- **DATA FOR THIS EXERCISE**:

(* ===== verification/JsonText.v ===== *)
(** * JSON text: encoding and reading of values

    The parts of [encoding/json] below the structures: string literals with
    their escapes, unsigned numbers, arrays and objects from the text of their
    parts, compaction of raw messages; and reading the members of an object and
    the elements of an array back as raw text. *)
From S2P Require Import Prelude Bytes Utf8 Json Paths Names.
From Stdlib Require Import Ascii.
#[local] Open Scope string_scope.
#[local] Open Scope list_scope.
#[local] Open Scope Z_scope.

Definition bs (s : string) : bytes := String.list_byte_of_string s.
Definition quote : byte := x22.

(** ** Encoding *)

(** [\u] and four hexadecimal digits, of a code below 2^16. *)
Definition hex_digit (d : Z) : byte := if d <? 10 then byte_of_Z (48 + d) else byte_of_Z (87 + d).
Definition u_escape (r : Z) : bytes :=
  bs "\u" ++ [hex_digit (r / 4096); hex_digit (r / 256 mod 16); hex_digit (r / 16 mod 16); hex_digit (r mod 16)].

Definition html_byte (b : byte) : bool := existsb (fun n => is_byte n b) [60; 62; 38].

(** One byte below 128 inside a string, with HTML escaping on. *)
Definition escape_ascii (b : byte) : bytes :=
  if is_byte 34 b || is_byte 92 b then [x5c; b]
  else if is_byte 8 b then bs "\b" else if is_byte 12 b then bs "\f"
  else if is_byte 10 b then bs "\n" else if is_byte 13 b then bs "\r" else if is_byte 9 b then bs "\t"
  else if (Z_of_byte b <? 32) || html_byte b then u_escape (Z_of_byte b)
  else [b].

Fixpoint escape_string (fuel : nat) (s : bytes) : bytes :=
  match s, fuel with
  | [], _ | _, O => []
  | b :: r, S fuel =>
      if Z_of_byte b <? 128 then escape_ascii b ++ escape_string fuel r
      else match decode_rune s with
      | None => u_escape 65533 ++ escape_string fuel r
      | Some (rune, rest) =>
          (if (rune =? 8232) || (rune =? 8233) then u_escape rune else take (length s - length rest) s)
          ++ escape_string fuel rest
      end
  end.
Definition json_string (s : string) : bytes := [quote] ++ escape_string (length (bs s)) (bs s) ++ [quote].

(** [strconv.AppendUint] in base ten *)
Fixpoint digit_count (fuel : nat) (n : Z) : nat :=
  match fuel with O => 1%nat | S fuel => if n <? 10 then 1%nat else S (digit_count fuel (n / 10)) end.
Definition json_uint (n : Z) : bytes := bs (dec_digits (digit_count 19 n) n "").
Definition json_bool (b : bool) : bytes := if b then bs "true" else bs "false".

- **WHAT YOU ARE ASKED TO DO**: What is needed here is an exact copy of all the records above.

- **TASK OUTPUT**:
(* ===== verification/JsonText.v ===== *)
(** * JSON text: encoding and reading of values

    The parts of [encoding/json] below the structures: string literals with
    their escapes, unsigned numbers, arrays and objects from the text of their
    parts, compaction of raw messages; and reading the members of an object and
    the elements of an array back as raw text. *)
From S2P Require Import Prelude Bytes Utf8 Json Paths Names.
From Stdlib Require Import Ascii.
#[local] Open Scope string_scope.
#[local] Open Scope list_scope.
#[local] Open Scope Z_scope.

Definition bs (s : string) : bytes := String.list_byte_of_string s.
Definition quote : byte := x22.

(** ** Encoding *)

(** [\u] and four hexadecimal digits, of a code below 2^16. *)
Definition hex_digit (d : Z) : byte := if d <? 10 then byte_of_Z (48 + d) else byte_of_Z (87 + d).
Definition u_escape (r : Z) : bytes :=
  bs "\u" ++ [hex_digit (r / 4096); hex_digit (r / 256 mod 16); hex_digit (r / 16 mod 16); hex_digit (r mod 16)].

Definition html_byte (b : byte) : bool := existsb (fun n => is_byte n b) [60; 62; 38].

(** One byte below 128 inside a string, with HTML escaping on. *)
Definition escape_ascii (b : byte) : bytes :=
  if is_byte 34 b || is_byte 92 b then [x5c; b]
  else if is_byte 8 b then bs "\b" else if is_byte 12 b then bs "\f"
  else if is_byte 10 b then bs "\n" else if is_byte 13 b then bs "\r" else if is_byte 9 b then bs "\t"
  else if (Z_of_byte b <? 32) || html_byte b then u_escape (Z_of_byte b)
  else [b].

Fixpoint escape_string (fuel : nat) (s : bytes) : bytes :=
  match s, fuel with
  | [], _ | _, O => []
  | b :: r, S fuel =>
      if Z_of_byte b <? 128 then escape_ascii b ++ escape_string fuel r
      else match decode_rune s with
      | None => u_escape 65533 ++ escape_string fuel r
      | Some (rune, rest) =>
          (if (rune =? 8232) || (rune =? 8233) then u_escape rune else take (length s - length rest) s)
          ++ escape_string fuel rest
      end
  end.
Definition json_string (s : string) : bytes := [quote] ++ escape_string (length (bs s)) (bs s) ++ [quote].

(** [strconv.AppendUint] in base ten *)
Fixpoint digit_count (fuel : nat) (n : Z) : nat :=
  match fuel with O => 1%nat | S fuel => if n <? 10 then 1%nat else S (digit_count fuel (n / 10)) end.
Definition json_uint (n : Z) : bytes := bs (dec_digits (digit_count 19 n) n "").
Definition json_bool (b : bool) : bytes := if b then bs "true" else bs "false".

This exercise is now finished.